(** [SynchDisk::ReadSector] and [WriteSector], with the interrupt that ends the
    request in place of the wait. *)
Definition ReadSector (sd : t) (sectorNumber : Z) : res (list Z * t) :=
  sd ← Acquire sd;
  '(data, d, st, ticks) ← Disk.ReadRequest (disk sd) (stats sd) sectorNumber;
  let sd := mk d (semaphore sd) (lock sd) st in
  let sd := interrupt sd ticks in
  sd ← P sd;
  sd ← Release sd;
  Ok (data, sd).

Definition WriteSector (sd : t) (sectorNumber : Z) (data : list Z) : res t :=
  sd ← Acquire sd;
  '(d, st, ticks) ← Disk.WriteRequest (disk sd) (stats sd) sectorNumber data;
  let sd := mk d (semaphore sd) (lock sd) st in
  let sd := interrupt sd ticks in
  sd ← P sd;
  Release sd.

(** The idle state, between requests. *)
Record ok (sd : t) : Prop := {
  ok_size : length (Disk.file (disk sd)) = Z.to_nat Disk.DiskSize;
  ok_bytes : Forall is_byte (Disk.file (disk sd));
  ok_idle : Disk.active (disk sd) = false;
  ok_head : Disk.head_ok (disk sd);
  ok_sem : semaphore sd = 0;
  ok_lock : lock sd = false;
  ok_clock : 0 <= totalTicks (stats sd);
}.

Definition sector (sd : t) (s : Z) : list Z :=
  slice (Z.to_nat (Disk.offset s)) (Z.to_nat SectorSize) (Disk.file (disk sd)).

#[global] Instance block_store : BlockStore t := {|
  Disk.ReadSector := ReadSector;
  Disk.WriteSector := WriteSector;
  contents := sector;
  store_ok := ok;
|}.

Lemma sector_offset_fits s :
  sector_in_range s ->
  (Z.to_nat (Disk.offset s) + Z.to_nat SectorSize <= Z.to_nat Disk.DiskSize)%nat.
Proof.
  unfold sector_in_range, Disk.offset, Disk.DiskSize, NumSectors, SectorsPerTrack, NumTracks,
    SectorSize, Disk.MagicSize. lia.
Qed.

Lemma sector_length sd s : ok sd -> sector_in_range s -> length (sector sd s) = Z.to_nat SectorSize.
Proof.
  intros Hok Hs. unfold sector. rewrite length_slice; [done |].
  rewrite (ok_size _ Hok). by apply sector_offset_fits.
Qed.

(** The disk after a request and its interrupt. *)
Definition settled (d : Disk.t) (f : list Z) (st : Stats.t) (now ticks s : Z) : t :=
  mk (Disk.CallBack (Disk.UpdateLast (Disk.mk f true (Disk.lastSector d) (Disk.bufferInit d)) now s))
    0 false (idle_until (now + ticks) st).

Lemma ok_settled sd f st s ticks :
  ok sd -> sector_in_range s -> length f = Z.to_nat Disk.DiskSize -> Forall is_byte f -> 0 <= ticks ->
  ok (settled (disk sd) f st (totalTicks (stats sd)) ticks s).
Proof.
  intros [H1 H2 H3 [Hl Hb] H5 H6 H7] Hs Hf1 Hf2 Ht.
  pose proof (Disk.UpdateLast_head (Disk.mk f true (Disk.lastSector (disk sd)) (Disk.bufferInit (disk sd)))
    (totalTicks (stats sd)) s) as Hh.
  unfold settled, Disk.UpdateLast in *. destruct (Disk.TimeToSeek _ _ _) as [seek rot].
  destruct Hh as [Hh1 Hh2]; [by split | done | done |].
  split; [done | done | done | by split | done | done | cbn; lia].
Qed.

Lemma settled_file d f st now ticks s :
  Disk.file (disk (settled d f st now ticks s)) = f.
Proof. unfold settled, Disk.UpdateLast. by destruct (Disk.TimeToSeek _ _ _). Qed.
───
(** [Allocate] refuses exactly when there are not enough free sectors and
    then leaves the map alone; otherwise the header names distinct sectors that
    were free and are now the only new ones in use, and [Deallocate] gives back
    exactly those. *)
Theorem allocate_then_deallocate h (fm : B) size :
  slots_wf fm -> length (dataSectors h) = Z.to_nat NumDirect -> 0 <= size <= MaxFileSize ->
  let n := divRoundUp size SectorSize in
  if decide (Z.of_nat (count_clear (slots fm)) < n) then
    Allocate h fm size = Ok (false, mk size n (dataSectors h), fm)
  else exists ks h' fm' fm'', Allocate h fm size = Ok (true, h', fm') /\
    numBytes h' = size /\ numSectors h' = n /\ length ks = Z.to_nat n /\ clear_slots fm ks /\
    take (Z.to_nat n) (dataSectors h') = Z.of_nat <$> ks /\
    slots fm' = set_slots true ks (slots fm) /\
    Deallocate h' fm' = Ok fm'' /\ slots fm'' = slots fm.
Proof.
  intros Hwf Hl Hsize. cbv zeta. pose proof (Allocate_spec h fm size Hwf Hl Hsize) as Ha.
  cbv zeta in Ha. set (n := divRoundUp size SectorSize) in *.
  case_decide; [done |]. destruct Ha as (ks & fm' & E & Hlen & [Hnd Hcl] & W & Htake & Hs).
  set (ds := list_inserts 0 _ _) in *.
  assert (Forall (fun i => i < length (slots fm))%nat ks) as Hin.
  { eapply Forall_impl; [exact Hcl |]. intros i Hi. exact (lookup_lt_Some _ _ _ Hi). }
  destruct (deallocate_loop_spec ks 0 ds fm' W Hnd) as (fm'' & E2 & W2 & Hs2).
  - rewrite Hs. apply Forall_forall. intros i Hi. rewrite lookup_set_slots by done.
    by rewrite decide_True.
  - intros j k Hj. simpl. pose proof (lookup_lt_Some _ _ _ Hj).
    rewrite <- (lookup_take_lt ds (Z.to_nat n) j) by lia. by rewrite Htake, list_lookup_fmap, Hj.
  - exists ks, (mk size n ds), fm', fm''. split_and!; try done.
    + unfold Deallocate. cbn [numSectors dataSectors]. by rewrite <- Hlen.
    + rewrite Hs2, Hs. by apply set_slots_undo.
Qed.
───
**WHAT NEEDS TO BE DONE:** Retrieve every line above holding the word "that".

**RESULT:**
(** [SynchDisk::ReadSector] and [WriteSector], with the interrupt that ends the
    then leaves the map alone; otherwise the header names distinct sectors that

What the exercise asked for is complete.